Herr Giegold, brauchen wir in der Ukraine-Krise eine härtere Gangart des Westens gegenüber Russland?

Giegold Selbstverständlich darf sich der Westen und insbesondere die EU eine Politik, die eine Destabilisierung der Ukraine anstrebt, nicht gefallen lassen. Und deshalb müssen wir jetzt auch bereit sein zu weiteren Sanktionen. Allerdings ist dabei Augenmaß erforderlich und eine enge Abstimmung mit den EU-Partnern. Wir unterstützen grundsätzlich den Kurs von Bundesaußenminister Frank-Walter Steinmeier, der bisher auf eine gute Balance zwischen Druck auf Moskau und Unterstützung für Kiew setzt.

Sie würden auch harte Wirtschaftssanktionen befürworten?

Giegold Ja. Wenn Russland weiterhin nichts tut, um deeskalierend auf die pro-russischen Separatisten in der Ost-Ukraine einzuwirken, droht uns dort ein Bürgerkriegsszenario. Dabei dürfen wir nicht tatenlos zusehen. Das ist ein Moment europäischer Verantwortung, wo nicht die erste Frage sein darf: Was kostet uns das? Und im Übrigen ist ja nicht einmal ausgemacht, ob die Rückwirkung möglicher Wirtschaftssanktionen auf die EU wirklich so groß ist. Ich glaube, in einer solchen Auseinandersetzung hätte Russland sehr viel mehr zu verlieren als wir.

Aber sitzt Wladimir Putin nicht wenigstens kurzfristig am längeren Hebel, genauer gesagt: am Gashahn?

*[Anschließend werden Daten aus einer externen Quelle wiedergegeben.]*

(* ===== verification/Generation.v ===== *)
(** * Generation against the whole text

    A sequence keeps only a bounded tail of its text.  The reference sequence
    keeps all of it; the two generate the same tokens and finish for the same
    reason. *)

From S2P Require Import Prelude Bytes Errors SchedError Detok Sequence.

#[global] Open Scope Z_scope.

(** ** UTF-8 text *)

Lemma is_cont_iff b : is_cont b = true ↔ 128 ≤ b ≤ 191.
Proof. apply between_iff. Qed.
Lemma is_cont_no b : is_cont b = false ↔ ¬ 128 ≤ b ≤ 191.
Proof. rewrite <- not_true_iff_false, is_cont_iff. done. Qed.

(** A valid string starts with one whole code point. *)
Lemma utf8_step b0 bs :
  from_utf8 (b0 :: bs) = true →
  ∃ c rest, bs = c ++ rest ∧ (length c ≤ 3)%nat ∧ is_cont b0 = false ∧ whole (b0 :: c) ∧
    from_utf8 rest = true.
Proof.
  intros Hv. destruct (between 0 127 b0) eqn:Ha.
  { exists [], bs. simpl in Hv. rewrite Ha in Hv. split_and!; [done|simpl; lia| |by intros rest; simpl; rewrite Ha|done].
    apply is_cont_no. apply between_iff in Ha. lia. }
  destruct (lead_len b0) as [n|] eqn:Hlead.
  2: { exfalso. destruct (Z.lt_ge_cases 127 b0); [by rewrite from_utf8_bad_lead in Hv|].
       simpl in Hv. rewrite Ha in Hv. rewrite !(between_no _ _ b0) in Hv by
         (apply not_true_iff_false in Ha; rewrite between_iff in Ha; lia).
       by destruct bs as [|? [|? [|? ?]]]. }
  destruct (Nat.le_gt_cases n (length (b0 :: bs))) as [Hlong|Hshort].
  2: { by rewrite (from_utf8_short b0 n) in Hv. }
  assert (1 < n ≤ 4)%nat as Hn by (apply lead_len_Some in Hlead as [_ [[-> _]|[[-> _]|[-> _]]]]; lia).
  exists (take (n - 1) bs), (drop (n - 1) bs). rewrite take_drop.
  assert (length (b0 :: take (n - 1) bs) = n) as Hlen.
  { simpl in *. rewrite length_take. lia. }
  assert (∀ rest, from_utf8 (b0 :: take (n - 1) bs ++ rest) = from_utf8 (b0 :: take (n - 1) bs) && from_utf8 rest)
    as Hsplit by (intros rest; by apply from_utf8_char with n).
  rewrite <- (take_drop (n - 1) bs), Hsplit in Hv. apply andb_true_iff in Hv as [Hc Hrest].
  split_and!; [done|simpl in Hlen; lia| |intros rest; by rewrite <- app_comm_cons, Hsplit, Hc|done].
  apply is_cont_no. apply lead_len_Some in Hlead as [_ H]. rewrite !between_iff in H. lia.
Qed.
(** The end of a sequence taken out of its place: its state is released, its
    hooks are reset, its result is kept. *)
Definition release_cancelled (seq : Sequence) : sched unit :=
  let seq_id := s_seq_id seq in
  let! _ := smap_err SState (on_manager (free_seq seq_id)) in
  let! _ := smodify (λ h, set_detokenizer (detok_reset seq_id (h_detokenizer h)) h) in
  on_proposer (proposer_reset seq_id).

Definition keep_cancelled (seq : Sequence) : sched unit :=
  smodify (keep_result (ended Cancelled seq) Cancelled).

Definition try_unpause_sequences : sched unit :=
  smodify (λ h,
    match h_active h, h_paused h with
    | None, Some candidate => set_active (Some candidate) (set_paused None h)
    | _, _ => h
    end).

Definition holds_id (seq_id : Z) (o : option Sequence) : option Sequence :=
  match o with
  | Some s => if s_seq_id s =? seq_id then Some s else None
  | None => None
  end.

(** [iter().position(p)], with the element. *)
Fixpoint find_pos (p : Sequence → bool) (l : list Sequence) : option (nat * Sequence) :=
  match l with
  | [] => None
  | s :: l => if p s then Some (0%nat, s) else prod_map S id <$> find_pos p l
  end.

Definition cancel_sequence (seq_id : Z) : sched bool :=
  let! h := sget in
  match holds_id seq_id (h_active h) with
  | Some seq =>
      let! _ := smodify (set_active None) in
      let! _ := release_cancelled seq in
      let! _ := keep_cancelled seq in
      let! _ := try_unpause_sequences in
      sret true
  | None =>
      match find_pos (λ s, s_seq_id s =? seq_id) (h_queued h) with
      | Some (pos, seq) =>
          let! _ := smodify (λ h, set_queued (delete pos (h_queued h)) h) in
          let! _ := release_cancelled seq in
          let! _ := keep_cancelled seq in
          sret true
      | None =>
          match holds_id seq_id (h_paused h) with
          | Some seq =>
              let! _ := smodify (set_paused None) in
              let! _ := release_cancelled seq in
              let! _ := smodify (λ h,
                if bool_decide (h_pending_pause_report h = Some seq_id) then set_pending_pause None h
                else h) in
              let! _ := keep_cancelled seq in
              sret true
          | None => sret false
          end
      end
  end.

Definition holds_req (req_id : Z) (o : option Sequence) : option Sequence :=
  match o with
  | Some s => if q_id (s_req s) =? req_id then Some s else None
  | None => None
  end.

Definition cancel_request (req_id : Z) : sched bool :=
  let! h := sget in
  match holds_req req_id (h_active h) with
  | Some active => cancel_sequence (s_seq_id active)
  | None =>
      match find_pos (λ s, q_id (s_req s) =? req_id) (h_queued h) with
      | Some (_, seq) => cancel_sequence (s_seq_id seq)
      | None =>
          match holds_req req_id (h_paused h) with
          | Some seq => cancel_sequence (s_seq_id seq)
          | None => sret false
          end
      end
  end.

Definition get_finished_result (seq_id : Z) h : option (Request * list Z * FinishReason) :=
  h_finished h !! seq_id.

Definition take_finished_result (seq_id : Z) : sched (option (Request * list Z * FinishReason)) :=
  λ h, (Ok (h_finished h !! seq_id), set_finished (delete seq_id (h_finished h)) h).
End operations.
(* ===== verification/PreStepSpec.v ===== *)
(** * The pre-step keeps everything

    Planning an admission never panics and never plans past the prompt; the
    reservation either opens the planned tail or leaves the sequence waiting,
    paused or restored; the batch is filled; and the step id is the next one.

    The stages of a step: Each stage of [Scheduler::step] keeps the invariant and loses nothing:
    failing after the reservation, planning and reserving, the device phase,
    and the post-step. *)

From S2P Require Import Prelude Wp Bytes Errors Spec Pools Manager Invariant Reserve Admission Commit Workspace Emit BatchSpec SchedError Arena Capture CaptureSpec Cost Streams Inline Log Detok Sequence Generation Append Scheduler Step SchedInv.

#[global] Open Scope Z_scope.

Lemma scase_Ok {S E F A B} (c : stm S E A) (ok : A → stm S F B) err s a s' :
  c s = (Ok a, s') → scase c ok err s = ok a s'.
Proof. unfold scase. by intros ->. Qed.
Lemma scase_Err {S E F A B} (c : stm S E A) (ok : A → stm S F B) err s e s' :
  c s = (Err e, s') → scase c ok err s = err e s'.
Proof. unfold scase. by intros ->. Qed.

Lemma wp_scase {S E F A B} (c : stm S E A) (ok : A → stm S F B) err Q R s :
  wp c (λ a, wp (ok a) Q R) (λ e, wp (err e) Q R) s → wp (scase c ok err) Q R s.
Proof. unfold wp, scase. by destruct (c s) as [[]]. Qed.

Lemma in_hand queued seq paused : seq ∈ tracked queued (Some seq) paused.
Proof. apply elem_of_tracked. auto. Qed.

(** ** Committing the open reservation *)

Section step_manager.
Context (m : StateManager) (queued : list Sequence) (seq : Sequence) (paused : option Sequence) (finished : results).

(** What a commit of [k] tokens does to the manager of the active sequence. *)
Record committed_by (k : Z) (m' : StateManager) (st' : SeqState) : Prop := {
  cb_manager : manager_ok m';
  cb_config : m_config m' = m_config m;
  cb_groups : m_groups m' = m_groups m;
  cb_next : m_next_seq m' = m_next_seq m;
  cb_seqs : m_seqs m' = <[s_seq_id seq := st']> (m_seqs m);
  cb_state : q_ctx_len st' = s_ctx_len seq + k ∧ q_tail_len st' = 0 ∧ q_compacted st' = None;
  cb_counts : m_commits m' = m_commits m + 1 ∧ m_swaps m ≤ m_swaps m' ≤ m_swaps m + 1
}.

Lemma commit_places n k :
  places_ok (open (s_seq_id seq) n) m queued (Some seq) paused finished →
  0 < n → 0 ≤ k ≤ n → commits_left m →
  ∃ m' st', commit (s_seq_id seq) k m = (Ok tt, m') ∧ committed_by k m' st'.
Proof.
  intros Hpl Hn Hk [Hc Hw]. destruct (pl_manager _ _ _ _ _ _ Hpl) as [bpg Hinv].
  destruct (fit_state _ _ _ (pl_fits _ _ _ _ _ _ Hpl seq (in_hand _ _ _))) as (st & Hst & Hctx & Htail & Hcomp & _).
  rewrite open_eq in Htail. pose proof (commit_cases bpg m (s_seq_id seq) k Hinv (proj1 Hk)) as H.
  destruct (commit (s_seq_id seq) k m) as [[[]|e|] m'] eqn:Hrun; [| |done].
  - destruct H as (s1 & s' & Had & Hd & Hinv'). assert (s1 = st) as ->.
    { pose proof (ca_seq _ _ _ _ Had). congruence. }
    pose proof (cd_manager _ _ _ _ _ _ Hd) as Hm'. destruct (cd_state _ _ _ _ _ _ Hd) as (? & ? & ? & _).
    exists m', s'. split; [done|]. rewrite Hm'. constructor; simpl; try done; [by exists bpg; rewrite <- Hm'| |].
    + split_and!; [lia|done|done].
    + destruct (swaps_buffers m k); lia.
  - exfalso. destruct H as [Href _]. destruct Href; simplify_eq; try congruence; lia.
Qed.
End step_manager.

Section stages.
Context {T D OpStatic W : Type} `{CostTable T, DetokenizerLaws D, StepExecutor W}.
Context (resolve : OpId.t → OpStatic → outcome Text ResolvedVariant) (grown : Z → Z → Z).
Local Notation Scheduler := (Scheduler T D OpStatic).
Local Notation sched := (sched T D OpStatic).
Local Notation sched_inv := (sched_inv resolve).
Local Notation sched_ok := (sched_ok resolve).
Local Notation stays := (stays resolve).
Local Notation holding := (holding resolve).
Implicit Types (h : Scheduler) (seq : Sequence).

Lemma on_manager_run {A} (c : stm StateManager StateError A) h r m' :
  c (h_state_manager h) = (r, m') → on_manager c h = (r, set_state_manager m' h).
Proof. unfold on_manager, szoom. by intros ->. Qed.

(** The invariant after a move of the active sequence and its manager. *)
Lemma inv_move tail tail' h seq seq' m' st' :
  sched_inv tail (set_active (Some seq) h) →
  manager_ok m' → m_config m' = m_config (h_state_manager h) →
  m_next_seq m' = m_next_seq (h_state_manager h) →
  m_seqs m' = <[s_seq_id seq := st']> (m_seqs (h_state_manager h)) → s_seq_id seq' = s_seq_id seq →
  s_phase seq' ≠ Queued → seq_fits m' (tail' (s_seq_id seq)) seq' →
  (∀ id, id ≠ s_seq_id seq → tail' id = tail id) →
  sched_inv tail' (set_active (Some seq') (set_state_manager m' h)).
Proof.
  intros [Hpl Hdv Hst Hcf] **. constructor; [|exact Hdv|exact Hst|exact Hcf].
  eapply places_move; [exact Hpl|done..].
Qed.

Lemma inv_tail tail tail' h : sched_inv tail h → (∀ id, tail' id = tail id) → sched_inv tail' h.
Proof. intros [Hpl Hdv Hst Hcf] Ht. constructor; [by eapply places_tail|done..]. Qed.

Lemma inv_swap tail h seq seq' :
  sched_inv tail (set_active (Some seq) h) → same_progress seq seq' →
  sched_inv tail (set_active (Some seq') h).
Proof. intros [Hpl Hdv Hst Hcf] Hs. constructor; [exact (places_swap _ _ _ _ _ _ _ Hpl Hs)|done..]. Qed.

Giegold Kurzfristig droht uns da erst einmal gar nichts. Niemand muss Angst haben, dass seine Heizung kalt wird oder dass Fabriken runterfahren müssen. Wir haben bedeutende Reserven. Und technisch ist es sogar möglich, Lieferausfälle in Osteuropa teilweise durch eine Belieferung aus dem Westen zu kompensieren. Allerdings müssen wir diese Kapazitäten ausbauen, um unsere Abhängigkeit vom russischen Gas zu verringern.

Sollen wir der Ukraine jetzt helfen, indem wir sie in die EU aufnehmen?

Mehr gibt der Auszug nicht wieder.